*WHAT YOU WILL DO*. Set down exactly the lines below, starting at the one that contains "Proof. done. Qed." and ending at the one that contains "repeat rewrite ?sum_len_app, ?sum_len_cons; change", with both of those lines included and nothing else.

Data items
*** Begin section ***
Lemma pending_pop_peek q c : pending_wf q -> peek q = Some c ->
  exists q', pending_pop q (pd_beginning_fragment c) (pd_unordered c) = (Some c, q') /\
    pending_wf q' /\ popped_front q c q'.
Proof.
  intros Hq Hp. destruct (pop_popped_peek q c Hq Hp) as (q' & Hpop & Hf & _ & _).
  pose proof (popped_front_wf _ _ _ Hq Hf) as Hwf.
  unfold pending_pop. rewrite Hpop. eexists. split; [done|]. split; [by destruct Hwf|by destruct Hf].
Qed.

(** A queue with chunks in it shows one, unless the selected message is not
    completely queued. *)
Lemma peek_None q : peek q = None ->
  (selected q = false /\ unordered_queue q = [] /\ ordered_queue q = []) \/
  (selected q = true /\ (if unordered_is_selected q then unordered_queue q else ordered_queue q) = []).
Proof.
  unfold peek. destruct (selected q), (unordered_is_selected q);
    destruct (unordered_queue q), (ordered_queue q); cbn; auto; done.
Qed.

(** Pushing a message, fragment by fragment, keeps the invariant. *)
Lemma pending_push_wf q c : pending_wf q ->
  (if pd_unordered c
   then is_Some (brackets (selected q && unordered_is_selected q) (unordered_queue q ++ [c]))
   else is_Some (brackets (selected q && negb (unordered_is_selected q)) (ordered_queue q ++ [c]))) ->
  pending_wf (pending_push q c).
Proof.
  intros [Hu Ho Hfu Hfo]. unfold pending_push, push_count, push_back, push_bytes.
  destruct (pd_unordered c) eqn:Hc; intros Hb; constructor; cbn; try done;
    apply Forall_app; split; try done; by constructor.
Qed.

Lemma pending_push_message q l u : pending_wf q ->
  Forall (fun c => pd_unordered c = u) l -> brackets false l = Some false ->
  (if u then brackets (selected q && unordered_is_selected q) (unordered_queue q)
   else brackets (selected q && negb (unordered_is_selected q)) (ordered_queue q)) = Some false ->
  pending_wf (foldl pending_push q l).
Proof.
  intros Hq Hl Hb Hend. assert (Hgen : forall l inside, brackets inside l = Some false ->
    Forall (fun c => pd_unordered c = u) l -> forall q, pending_wf q ->
    (if u then brackets (selected q && unordered_is_selected q) (unordered_queue q)
     else brackets (selected q && negb (unordered_is_selected q)) (ordered_queue q)) = Some inside ->
    pending_wf (foldl pending_push q l)).
  { clear. induction l as [|c l IH]; intros inside Hb Hl q Hq Hend; [done|].
    inversion_clear Hl as [|? ? Hc Hl']. cbn [foldl]. cbn [brackets] in Hb.
    destruct (Bool.eqb _ _) eqn:He; [|done]. apply (IH _ Hb); [done| |].
    - apply pending_push_wf; [done|]. rewrite Hc. destruct u; rewrite brackets_app, Hend; simpl;
        rewrite He; eauto.
    - unfold pending_push, push_count, push_back, push_bytes. rewrite Hc.
      destruct u; cbn; cbn in Hend; rewrite brackets_app, Hend; simpl; by rewrite He. }
  by apply (Hgen l false).
Qed.

(** * Writers and the sender interleaved *)

(** The queue, the chunks whose bytes were counted but which are not in a
    deque yet, and how many chunks are in a deque but not counted yet. *)
Record Pool := mkPool { pool_q : PendingQueue; pool_counted : list ChunkPayloadData; pool_queued : nat }.

Inductive pool_step : Pool -> Pool -> Prop :=
  | pool_begin q l n c : pool_step (mkPool q l n) (mkPool (push_bytes q c) (c :: l) n)
  | pool_enqueue q l1 c l2 n :
      pool_step (mkPool q (l1 ++ c :: l2) n) (mkPool (push_back q c) (l1 ++ l2) (S n))
  | pool_end q l n : pool_step (mkPool q l (S n)) (mkPool (push_count q) l n)
  | pool_pop q l n beginning unord :
      pool_step (mkPool q l n) (mkPool (snd (pending_pop q beginning unord)) l n).

Definition pool_inv (s : Pool) : Prop :=
  let q := pool_q s in
  queue_len q = wrap 64 (Z.of_nat (length (unordered_queue q ++ ordered_queue q)) - Z.of_nat (pool_queued s)) /\
  pend_n_bytes q = wrap 64 (sum_len (unordered_queue q ++ ordered_queue q) + sum_len (pool_counted s)).

Lemma sum_len_app l l' : sum_len (l ++ l') = sum_len l + sum_len l'.
Proof. induction l as [|c l IH]; simpl; [done|]. rewrite IH. lia. Qed.

Lemma sum_len_cons c l : sum_len (c :: l) = data_len c + sum_len l.
Proof. done. Qed.

(** What a pop does to the deques, whatever it is asked for. *)
Lemma pop_popped_lists q b u r q' : pop_popped q b u = (r, q') ->
  queue_len q' = queue_len q /\ pend_n_bytes q' = pend_n_bytes q /\
  let n := length (unordered_queue q ++ ordered_queue q) in
  let n' := length (unordered_queue q' ++ ordered_queue q') in
  let s := sum_len (unordered_queue q ++ ordered_queue q) in
  let s' := sum_len (unordered_queue q' ++ ordered_queue q') in
  match r with Some p => n = S n' /\ s = data_len p + s' | None => n = n' /\ s = s' end.
Proof.
  unfold pop_popped, pop_front_unordered, pop_front_ordered.
  destruct q as [ul ol n k sel us]. cbn -[sum_len].
  destruct sel, us, b, u, ul as [|x ul], ol as [|y ol]; cbn -[sum_len]; intros [= <- <-];
    try (destruct (pd_ending_fragment x)); try (destruct (pd_ending_fragment y)); cbn -[sum_len];
    repeat rewrite ?sum_len_app, ?sum_len_cons; rewrite ?length_app; change (sum_len []) with 0;
    cbn [length];
    split_and!; (done || lia).
Qed.

Lemma wrap_add_cong x y a : x = wrap 64 y -> wrap 64 (x + a) = wrap 64 (y + a).
Proof. intros ->. apply Zplus_mod_idemp_l. Qed.

Lemma pool_step_inv s s' : pool_step s s' -> pool_inv s -> pool_inv s'.
Proof.
  unfold pool_inv. intros Hstep [Hl Hb].
  destruct Hstep as [q l n c|q l1 c l2 n|q l n|q l n b u];
    cbn [pool_q pool_counted pool_queued] in *.
  - split; [done|]. cbn -[sum_len]. rewrite (wrap_add_cong _ _ _ Hb), sum_len_cons. f_equal. lia.
  - repeat rewrite ?sum_len_app, ?sum_len_cons in Hb. unfold push_back.
    destruct (pd_unordered c); cbn -[sum_len] in *; rewrite Hl, Hb;
      repeat rewrite ?sum_len_app, ?sum_len_cons; change (sum_len []) with 0;
      rewrite !length_app; cbn [length]; split; f_equal; lia.
  - split; [|done]. cbn. rewrite (wrap_add_cong _ _ _ Hl). f_equal. lia.
  - unfold pending_pop. destruct (pop_popped q b u) as [r q'] eqn:Hpop.
    destruct (pop_popped_lists q b u r q' Hpop) as (Hl' & Hb' & Hr).
    rewrite <- Hl' in Hl. rewrite <- Hb' in Hb.
    destruct r as [p|]; destruct Hr as [Hr1 Hr2]; cbn -[sum_len]; rewrite Hr1 in Hl; rewrite Hr2 in Hb; [|done].
    split; [rewrite <- Z.add_opp_r, (wrap_add_cong _ _ _ Hl)|rewrite <- Z.add_opp_r, (wrap_add_cong _ _ _ Hb)];
      f_equal; lia.
Qed.

Lemma pool_reachable_inv s : rtc pool_step (mkPool PendingQueue_new [] 0) s -> pool_inv s.
Proof.
  intros H. assert (Hi : pool_inv (mkPool PendingQueue_new [] 0)) by done.
  induction H; [done|]. apply IHrtc. by eapply pool_step_inv.
Qed.

(** * The order in which messages leave *)

(** Every message is completely queued. *)
Record pending_whole (q : PendingQueue) : Prop := {
  pe_wf : pending_wf q;
  pe_unordered : brackets (open_unordered q) (unordered_queue q) = Some false;
  pe_ordered : brackets (open_ordered q) (ordered_queue q) = Some false
}.

Lemma pending_whole_pop q c q' : pending_whole q -> pending_wf q' -> popped_front q c q' -> pending_whole q'.
Proof. intros [_ Hu Ho] Hwf Hf. split; [done| |]; by rewrite ?(pf_brackets_u _ _ _ Hf), ?(pf_brackets_o _ _ _ Hf). Qed.

Lemma pending_whole_peek_None q : pending_whole q -> peek q = None ->
  selected q = false /\ unordered_queue q = [] /\ ordered_queue q = [].
Proof.
  intros [_ Hu Ho] [H|[Hs H]]%peek_None; [done|]. exfalso.
  unfold open_unordered, open_ordered in *. rewrite Hs in *.
  destruct (unordered_is_selected q); rewrite H in *; done.
Qed.

(** The sender's loop on an open window: peek, then pop what was shown. *)
Fixpoint drain (n : nat) (q : PendingQueue) : list ChunkPayloadData :=
  match n, peek q with
  | S n', Some c =>
      match pending_pop q (pd_beginning_fragment c) (pd_unordered c) with
      | (Some c, q') => c :: drain n' q'
      | (None, _) => []
      end
  | _, _ => []
  end.

(** [unbroken open l]: between the first and the last fragment of a message
    come only fragments of the same deque, none of which begins a message. *)
Fixpoint unbroken (open : option bool) (l : list ChunkPayloadData) : Prop :=
  match l with
  | [] => open = None
  | c :: l' =>
      match open with
      | None => pd_beginning_fragment c = true
      | Some u => pd_beginning_fragment c = false /\ pd_unordered c = u
      end /\ unbroken (if pd_ending_fragment c then None else Some (pd_unordered c)) l'
  end.

Definition open_message (q : PendingQueue) : option bool :=
  if selected q then Some (unordered_is_selected q) else None.

(** Pushing a message keeps every message whole. *)
Lemma pending_push_whole q l u : pending_whole q ->
  Forall (fun c => pd_unordered c = u) l -> (l <> [] -> brackets false l = Some false) ->
  pending_whole (foldl pending_push q l).
Proof.
  intros Hq Hl Hb. destruct l as [|c l]; [done|]. specialize (Hb ltac:(done)).
  assert (Hpush : forall l q, Forall (fun c => pd_unordered c = u) l ->
    let q' := foldl pending_push q l in
    selected q' = selected q /\ unordered_is_selected q' = unordered_is_selected q /\
    unordered_queue q' = unordered_queue q ++ (if u then l else []) /\
    ordered_queue q' = ordered_queue q ++ (if u then [] else l)).
  { clear. induction l as [|c l IH]; intros q Hl; cbn zeta; cbn [foldl].
    { destruct u; by rewrite !app_nil_r. }
    inversion_clear Hl as [|? ? Hc Hl']. destruct (IH (pending_push q c) Hl') as (-> & -> & -> & ->).
    unfold pending_push, push_count, push_back, push_bytes. rewrite Hc.
    destruct u; cbn; by rewrite <- ?app_assoc, ?app_nil_r. }
  destruct (Hpush (c :: l) q Hl) as (Hs & Hus & Hu & Ho). destruct Hq as [Hwf Hbu Hbo]. split.
  - apply (pending_push_message q _ u); [done|done|done|]. by destruct u.
  - unfold open_unordered in *. rewrite Hs, Hus, Hu, brackets_app, Hbu. by destruct u.
  - unfold open_ordered in *. rewrite Hs, Hus, Ho, brackets_app, Hbo. by destruct u.
Qed.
*** End section ***
*ANSWER TO THIS PROBLEM*.
Proof. done. Qed.

(** What a pop does to the deques, whatever it is asked for. *)
Lemma pop_popped_lists q b u r q' : pop_popped q b u = (r, q') ->
  queue_len q' = queue_len q /\ pend_n_bytes q' = pend_n_bytes q /\
  let n := length (unordered_queue q ++ ordered_queue q) in
  let n' := length (unordered_queue q' ++ ordered_queue q') in
  let s := sum_len (unordered_queue q ++ ordered_queue q) in
  let s' := sum_len (unordered_queue q' ++ ordered_queue q') in
  match r with Some p => n = S n' /\ s = data_len p + s' | None => n = n' /\ s = s' end.
Proof.
  unfold pop_popped, pop_front_unordered, pop_front_ordered.
  destruct q as [ul ol n k sel us]. cbn -[sum_len].
  destruct sel, us, b, u, ul as [|x ul], ol as [|y ol]; cbn -[sum_len]; intros [= <- <-];
    try (destruct (pd_ending_fragment x)); try (destruct (pd_ending_fragment y)); cbn -[sum_len];
    repeat rewrite ?sum_len_app, ?sum_len_cons; rewrite ?length_app; change (sum_len []) with 0;
    cbn [length];
    split_and!; (done || lia).
Qed.

Lemma wrap_add_cong x y a : x = wrap 64 y -> wrap 64 (x + a) = wrap 64 (y + a).
Proof. intros ->. apply Zplus_mod_idemp_l. Qed.

Lemma pool_step_inv s s' : pool_step s s' -> pool_inv s -> pool_inv s'.
Proof.
  unfold pool_inv. intros Hstep [Hl Hb].
  destruct Hstep as [q l n c|q l1 c l2 n|q l n|q l n b u];
    cbn [pool_q pool_counted pool_queued] in *.
  - split; [done|]. cbn -[sum_len]. rewrite (wrap_add_cong _ _ _ Hb), sum_len_cons. f_equal. lia.
  - repeat rewrite ?sum_len_app, ?sum_len_cons in Hb. unfold push_back.
    destruct (pd_unordered c); cbn -[sum_len] in *; rewrite Hl, Hb;
      repeat rewrite ?sum_len_app, ?sum_len_cons; change (sum_len []) with 0;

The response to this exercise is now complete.